Which classifier to use
So far, we have looked at two classical classifiers, namely the decision tree and the nearest neighbor classifier. Scikit-learn supports many more, but it does not support everything that has ever been proposed in academic literature. Thus, one may be left wondering: which one should I use? Is it even important to learn about all of them?
In many cases, knowledge of your dataset may help you decide which classifier has a structure that best matches your problem. However, there is a very good study by Manuel Fernández-Delgado and his colleagues titled, Do we Need Hundreds of Classifiers to Solve Real World Classification Problems? This is a very readable, very practically-oriented study, where the authors conclude that there is actually one classifier which is very likely to be the best (or close to the best) for a majority of problems, namely random forests.

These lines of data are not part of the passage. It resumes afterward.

(* ===== verification/Json.v ===== *)
(** * Request bodies and their conversions

    A request body is a decoded JSON value. [int], [float], [str] and truth
    follow Python on every shape a client can send; an exception a handler
    does not catch is the outcome [Uncaught], which the framework answers with
    a 500. *)
From S2P Require Import Prelude PyFloat PyStr.
From Stdlib Require Import SpecFloat.
Open Scope Z_scope.

Inductive json : Type :=
| JNull
| JBool (b : bool)
| JInt (n : Z)
| JFloat (x : float)
| JStr (s : pystr)
| JArr (l : list json)
| JObj (d : list (pystr * json)).

Notation jobj := (list (pystr * json)).

(** [data.get(key)], [None] when the key is absent. A decoded object has one
    entry per key. *)
Fixpoint jget (key : pystr) (d : jobj) : option json :=
  match d with
  | [] => None
  | (k, j) :: d' => if str_eqb k key then Some j else jget key d'
  end.
(** [data.get(key)] where the handler takes an absent key for [None]. *)
Definition jget_null (key : pystr) (d : jobj) : json := default JNull (jget key d).

(** [bool(j)] *)
Definition jtruthy (j : json) : bool :=
  match j with
  | JNull => false
  | JBool b => b
  | JInt n => negb (n =? 0)
  | JFloat x => negb (SFeqb x (S754_zero false))
  | JStr s => nonempty s
  | JArr l => match l with [] => false | _ => true end
  | JObj d => match d with [] => false | _ => true end
  end.

(** How a conversion fails: the pair the handlers catch, or the one they do
    not. *)
Inductive ConvErr := TypeOrValueError | OverflowError.

(** [int(j)] *)
Definition jint (j : json) : result ConvErr Z :=
  match j with
  | JInt n => Ok n
  | JBool b => Ok (if b then 1 else 0)
  | JFloat x =>
      match x with
      | S754_nan => Err TypeOrValueError
      | _ => match num_trunc x with Some n => Ok n | None => Err OverflowError end
      end
  | JStr s => match parse_int s with Some n => Ok n | None => Err TypeOrValueError end
  | _ => Err TypeOrValueError
  end.

(** [float(j)] *)
Definition jfloat (j : json) : result ConvErr float :=
  match j with
  | JInt n =>
      match float_ratio n 1 with S754_infinity _ => Err OverflowError | x => Ok x end
  | JBool b => Ok (num_of_Z (if b then 1 else 0))
  | JFloat x => Ok x
  | JStr s => match parse_float s with Some x => Ok x | None => Err TypeOrValueError end
  | _ => Err TypeOrValueError
  end.

(** [str(j)]; [repr] prints the shapes whose text no handler looks into. *)
Definition jstr (repr : json -> pystr) (j : json) : pystr :=
  match j with
  | JStr s => s
  | JInt n => str_of_Z n
  | JBool b => if b then u "True" else u "False"
  | JNull => u "None"
  | _ => repr j
  end.

(** What a handler ends with instead of its answer: [api_error], or an
    exception it let through. *)
Inductive Failure :=
| ApiError (message : pystr) (status : Z)
| Uncaught.

(** [try: ... except (TypeError, ValueError): return api_error(...)] *)
Definition or_error {A} (e : Failure) (x : result ConvErr A) : result Failure A :=
  match x with
  | Ok a => Ok a
  | Err TypeOrValueError => Err e
  | Err OverflowError => Err Uncaught
  end.

(** No [try]: any exception goes through. *)
Definition unguarded {A} (x : result ConvErr A) : result Failure A :=
  match x with Ok a => Ok a | Err _ => Err Uncaught end.

Lemma or_error_Ok {A} e (x : result ConvErr A) a : or_error e x = Ok a -> x = Ok a.
Proof. destruct x as [|[]]; cbn; congruence. Qed.

Lemma jget_in key d j : jget key d = Some j -> (key, j) ∈ d.
Proof.
  induction d as [|[k x] d IH]; cbn; [done|].
  unfold str_eqb. case_bool_decide as E; [intros [= ->]; subst; left|right; auto].
Qed.
Definition char_event (t_end : F) (d : dec) : ev :=
  let c := decode_symbol (d_cur d) in
  {| ce_char := c; ce_morse := d_cur d; ce_t_start := num_round 4 (d_cur_start d);
     ce_t_end := num_round 4 t_end; ce_wpm := num_round 1 (d_wpm d);
     ce_snr_db := num_round 1 (d_snr d);
     ce_confidence := if str_eqb c UNKNOWN_CHAR then lit 4 10 else num_of_Z 1 |}.

Definition space_event (t_end : F) (d : dec) : ev :=
  {| ce_char := u " "; ce_morse := []; ce_t_start := num_round 4 t_end;
     ce_t_end := num_round 4 t_end; ce_wpm := num_round 1 (d_wpm d);
     ce_snr_db := num_round 1 (d_snr d); ce_confidence := num_of_Z 1 |}.

(** [_flush_char] *)
Definition flush_char (t_end : F) (word : bool) (d : dec) : dec * list ev :=
  let '(d, out) :=
    if nonempty (d_cur d) then
      let e := char_event t_end d in
      ((push_char e d) <| d_cur := [] |>, [e])
    else (d, []) in
  if word && nonempty (r_text (d_result d))
     && negb (endswith (r_text (d_result d)) (u " ")) then
    let e := space_event t_end d in
    (push_char e d, out ++ [e])
  else (d, out).

(** [_space_logic] *)
Definition space_logic (dur t_end dit : F) (d : dec) : dec * list ev :=
  if dur <? num_of_Z 2 * dit then (d, [])
  else if dur <? num_of_Z 5 * dit then flush_char t_end false d
  else flush_char t_end true d.

(** [_estimate_dit]: the median of the marks near the shortest one. *)
Definition estimate_dit (d : dec) : F :=
  let marks := d_boot_marks d in
  let lo := default (num_of_Z 0) (num_min_list marks) in
  median (List.filter (fun m => m <=? lit 16 10 * lo) marks).

(** One iteration of the replay loop; [d_dit] is set throughout it. *)
Definition replay_run (acc : dec * list ev) (run : BootRun F) : dec * list ev :=
  let '(d, out) := acc in
  let '(on, t_start, dur) := run in
  match d_dit d with
  | Some dit =>
      if on : bool then (add_element t_start dur dit d, out)
      else
        let '(d, out') := space_logic dur (t_start + dur) dit d in (d, out ++ out')
  | None => (d, out)
  end.

(** [_replay_boot] *)
Definition replay_boot (d : dec) : dec * list ev :=
  let d := update_wpm d in
  let '(d, out) := foldl replay_run (d, []) (d_boot_runs d) in
  (d <| d_boot_runs := [] |> <| d_boot_marks := [] |>, out).

(** [_on_mark_end] *)
Definition on_mark_end (t_start dur : F) (d : dec) : dec * list ev :=
  let kr := {| kr_on := true; kr_t_start := num_round 4 t_start;
               kr_dur_ms := num_round 2 (dur * num_of_Z 1000) |} in
  let d := d <| d_result := d_result d <| r_key_runs := r_key_runs (d_result d) ++ [kr] |> |> in
  match d_dit d with
  | None =>
      let d := d <| d_boot_runs := d_boot_runs d ++ [(true, t_start, dur)] |> in
      let d := d <| d_boot_marks := d_boot_marks d ++ [dur] |> in
      if Z.leb (boot_marks_n (d_cfg d)) (zlen (d_boot_marks d)) then
        replay_boot (d <| d_dit := Some (estimate_dit d) |>)
      else (d, [])
  | Some dit => (add_element t_start dur dit d, [])
  end.

(** [_on_space_end] *)
Definition on_space_end (dur : F) (d : dec) : dec * list ev :=
  match d_dit d with
  | None =>
      (if negb (bool_decide (d_boot_marks d = []%list)) then
         d <| d_boot_runs := d_boot_runs d ++ [(false, d_run_start_s d, dur)] |>
       else d, [])
  | Some dit => space_logic dur (d_run_start_s d + dur) dit d
  end.

(** ** Envelope and adaptive keyed state *)

(** [_commit] *)
Definition commit (new_state : bool) (t_s : F) (d : dec) : dec * list ev :=
  let dur := t_s - d_run_start_s d in
  let '(d, out) :=
    if d_state d then on_mark_end (d_run_start_s d) dur d else on_space_end dur d in
  (d <| d_run_start_s := t_s |> <| d_state := new_state |> <| d_cand_count := 0 |>, out).

Definition smooth (mag : F) (d : dec) : F :=
  match d_env d with
  | None => mag
  | Some e => e + env_smooth (d_cfg d) * (mag - e)
  end.

(** The peak and floor after a block with envelope [e]. *)
Definition track (e : F) (d : dec) : F * F :=
  let '(peak, floor) :=
    match d_peak d, d_floor d with
    | Some p, Some f => (p, f)
    | _, _ => (e, e)
    end in
  (if peak <? e then e else peak + peak_release (d_cfg d) * (e - peak),
   if e <? floor then e else floor + floor_rise (d_cfg d) * (e - floor)).

Definition tracker_range (peak floor : F) : F := num_max (peak - floor) (lit 1 1000000000).

(** The envelope, tracker, SNR and telemetry updates at the head of [_step]. *)
Definition observe (mag t_s : F) (d : dec) : dec :=
  let e := smooth mag d in
  let '(peak, floor) := track e d in
  let rng := tracker_range peak floor in
  let snr := num_of_Z 10 * np_log10 ((peak + lit 1 1000000000) / (floor + lit 1 1000000000)) in
  let d := d <| d_env := Some e |> <| d_peak := Some peak |> <| d_floor := Some floor |>
             <| d_snr := snr |> in
  let r := d_result d in
  d <| d_result := r
         <| r_envelope_t := r_envelope_t r ++ [num_round 4 t_s] |>
         <| r_envelope_mag := r_envelope_mag r ++ [num_round 4 ((e - floor) / rng)] |>
         <| r_envelope_thr := r_envelope_thr r ++ [lit 1 2] |> |>.

Definition squelched (d : dec) : bool :=
  let c := d_cfg d in (num_of_Z 0 <? squelch_db c) && (d_snr d <? squelch_db c).

(** The candidate keyed state, with hysteresis around the threshold. *)
Definition candidate (d : dec) : bool :=
  match d_env d, d_peak d, d_floor d with
  | Some e, Some peak, Some floor =>
      let rng := tracker_range peak floor in
      let thr := floor + lit 1 2 * rng in
      let hi := thr + hysteresis (d_cfg d) * rng in
      let lo := thr - hysteresis (d_cfg d) * rng in
      if negb (d_state d) && (hi <? e) && negb (squelched d) then true
      else if d_state d && ((e <? lo) || squelched d) then false
      else d_cand d
  | _, _, _ => d_cand d
  end.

What is a random forest? As the name suggests, a forest is a collection of trees. In this case, a collection of decision trees. How do we obtain many trees from a single dataset? If you try to call the methods we used before several times, you will find that you will get the exact same tree every time. The trick is to call the method several times with different random variations of the dataset. In particular, each time, we take a fraction of the dataset and a fraction of the features. Thus, each time, there is a different tree. At classification time, all the trees vote and a final decision is reached. There are many different parameters that determine all the minor details, but only one is relevant, namely the number of trees that you use. In general, the more trees you build the more memory will be required, but your classification accuracy will also increase (up to a plateau of optimal performance). The default in scikit-learn is 10 trees. Unless your dataset is very large such that memory usage become problematic, increasing this value is often advantageous:
from sklearn import ensemble rf = ensemble.RandomForestClassifier(n_estimators=100) predict = model_selection.cross_val_predict(rf, features, target) print("RF accuracy: {:.1%}".format(np.mean(predict == target)))
On this dataset, the result is about 86 percent (it may be slightly different when you run it, as they are random forests).
Another big advantage of random forests is that, since they are based on decision trees, ultimately they only perform binary decisions based on feature thresholds. Thus, they are invariant when features are scaled up or down.